His eyes glittered. He crushed his beer can with one hand and thumped the can onto the coffee table. “When I came aboard the foundation it was because of Sissy, but I believed in it, too. In building the government ship. But that’s over now, and you’ve gone from giving speeches to just writing Internet stuff praising Stubbins.”
“It’s a different means to the same end.”
“Is it? Maybe. But just because I want us to go to the stars doesn’t mean I want Stubbins to take us there.” He stood and got another beer from the kitchenette.

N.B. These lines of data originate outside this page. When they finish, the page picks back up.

(** A graph that validates binds every derived domain to where it came
    from: record [i] names the digest of the input range's bytes, taken from a
    domain before the one it produced, and the length and digest of domain
    [i + 1]. *)
Theorem graph_validates_binds set g contents :
  graph_validates g set = Some true ->
  Forall2 (fun d bytes => represents d bytes /\ digest d = Available (hex_sha256 bytes))
    (domains set) contents ->
  forall i record, g !! i = Some record -> 0 <= dr_domain (tr_input record) ->
  0 <= offset (dr_range (tr_input record)) -> 0 <= len (dr_range (tr_input record)) ->
  exists input output,
    (Z.to_nat (dr_domain (tr_input record)) <= i)%nat
    /\ contents !! Z.to_nat (dr_domain (tr_input record)) = Some input
    /\ contents !! S i = Some output
    /\ tr_input_sha256 record = hex_sha256 (range (offset (dr_range (tr_input record)))
         (len (dr_range (tr_input record))) input)
    /\ tr_output_len record = Z.of_nat (length output)
    /\ tr_output_sha256 record = hex_sha256 output.
Proof.
  intros Hg Hc i record Hi Hd Ho Hl. unfold graph_validates in Hg.
  case_match eqn:Hlen; [done|]. apply negb_false_iff, Nat.eqb_eq in Hlen.
  assert (record_validates set i record = Some true) as Hv.
  { apply (all_validate_lookup set 0 g) in Hi; done. }
  unfold record_validates in Hv. cbv zeta in Hv. case_match; [done|]. breflect.
  destruct (range_sha256 set (tr_input record)) as [[h|]|] eqn:Hh; [|done..].
  case_match; [done|]. breflect.
  destruct (domain set (tr_output_domain record)) as [d|] eqn:Hout; [|done].
  apply (inj Some) in Hv. breflect.
  repeat match goal with Hb : bool_decide _ = true |- _ => apply bool_decide_eq_true in Hb end.
  assert (is_Some (domain set (dr_domain (tr_input record)))) as [d0 Hin].
  { unfold range_sha256, set_reader in Hh. destruct (domain set _); [done|by cbn in Hh]. }
  destruct (Forall2_lookup_l _ _ _ _ _ Hc Hin) as (input & Hci & Hr0 & _).
  unfold domain in Hout. replace (Z.to_nat (tr_output_domain record)) with (S i) in Hout by lia.
  destruct (Forall2_lookup_l _ _ _ _ _ Hc Hout) as (output & Hco & Hr & Hdig).
  destruct (range_sha256_represents set _ _ _ _ Hin Hr0 Ho Hl Hh) as [_ ->].
  exists input, output. rewrite Hdig in *. simpl in *. simplify_eq.
  split_and!; [lia|done|done|done| |done]. rewrite <- (represents_len _ _ Hr). done.
Qed.
End Built.

(** ** A gzip-derived domain

    A digest function that answers the pinned digests on the pinned preimages,
    and thirty-two zero bytes elsewhere. *)

Definition hex_digit (b : byte) : Z := if u8 b <? 58 then u8 b - 48 else u8 b - 87.
Fixpoint unhex (s : list byte) : list byte :=
  match s with
  | high :: low :: s => of_u8 (16 * hex_digit high + hex_digit low) :: unhex s
  | _ => []
  end.
Definition pinned_sha256 : Sha256 := fun bytes =>
  let id := lit (transform_id GzipRfc1952SingleMemberV1) in
  let text := lit (definition GzipRfc1952SingleMemberV1) in
  if bool_decide (bytes = lit "sealr.transform-profile.v1" ++ [x00]
       ++ u64_be_bytes (Z.of_nat (length id)) ++ id ++ u64_be_bytes (Z.of_nat (length text)) ++ text)
  then unhex (lit (transform_digest GzipRfc1952SingleMemberV1))
  else if bool_decide (bytes = lit (decoder_parameters GzipRfc1952SingleMemberV1))
  then unhex (lit (decoder_parameters_digest GzipRfc1952SingleMemberV1))
  else replicate 32 x00.

Lemma pinned_sha256_length : @Sha256Laws pinned_sha256.
Proof.
  intros bytes. unfold sha256, pinned_sha256. cbv zeta.
  case_bool_decide; [reflexivity|]. case_bool_decide; reflexivity.
Qed.

Definition wrapped_source : SourceSnapshot := @borrowed pinned_sha256 None (lit "wrapped").
Definition unwrapped_source : SourceSnapshot :=
  let _ := pinned_sha256 in
  {| snap_path := None;
     backing := PrivateFile (Some (fun o n => Ok (range o n (lit "inner"))));
     snap_len := 5; digest := Available (hex_sha256 (lit "inner")) |}.
Definition whole_original : DomainRange := original_range (mkrange 0 7).

Definition unwrapped : option (SnapshotSet * TransformGraph * SnapshotDomainId) :=
  match @append_derived_snapshot pinned_sha256 always_reserves (from_original wrapped_source)
          empty_graph GzipRfc1952SingleMemberV1 whole_original unwrapped_source with
  | Some (Ok r) => Some r
  | _ => None
  end.

Lemma unwrapped_built :
  match unwrapped with
  | Some (set, g, id) => @built pinned_sha256 always_reserves set g /\ id = FIRST_DERIVED
  | None => False
  end.
Proof.
  unfold unwrapped. destruct (append_derived_snapshot _ _ _ _ _) as [[[[set g] id]|e]|] eqn:Ha.
  - split; [|vm_compute in Ha; by injection Ha].
    exact (@built_append pinned_sha256 always_reserves _ _ _ _
      unwrapped_source (lit "inner") _ _ _
      (@built_original pinned_sha256 always_reserves wrapped_source) eq_refl Ha).
  - vm_compute in Ha. discriminate Ha.
  - vm_compute in Ha. discriminate Ha.
Qed.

By the time he’d returned, Marianne’s face was expressionless. She said, “The group at Columbia has isolated the genes that have been spore-activated and may cause the changes to the auditory parts of the brain.”
“Hey, great!”
He didn’t ask anything about the genes, or what the discovery might mean. Marianne knew she was testing him, and disliked herself for doing it, and did it anyway. “Also, there are verified reports now of mice in the wild that are immune to R. sporii.”
“So things are looking up? That’s good.”
“Don’t you want details?”
He drained the second beer—third? Fourth? Tim’s capacity was astonishing. He said quietly, “Sure. Here’s a detail I want. Did you get all these research updates from Harrison Rice?”
“Yes.”
“By e-mail?”
“Some of them. Some in person.”
“You went to see Rice. You two still have a thing for each other?”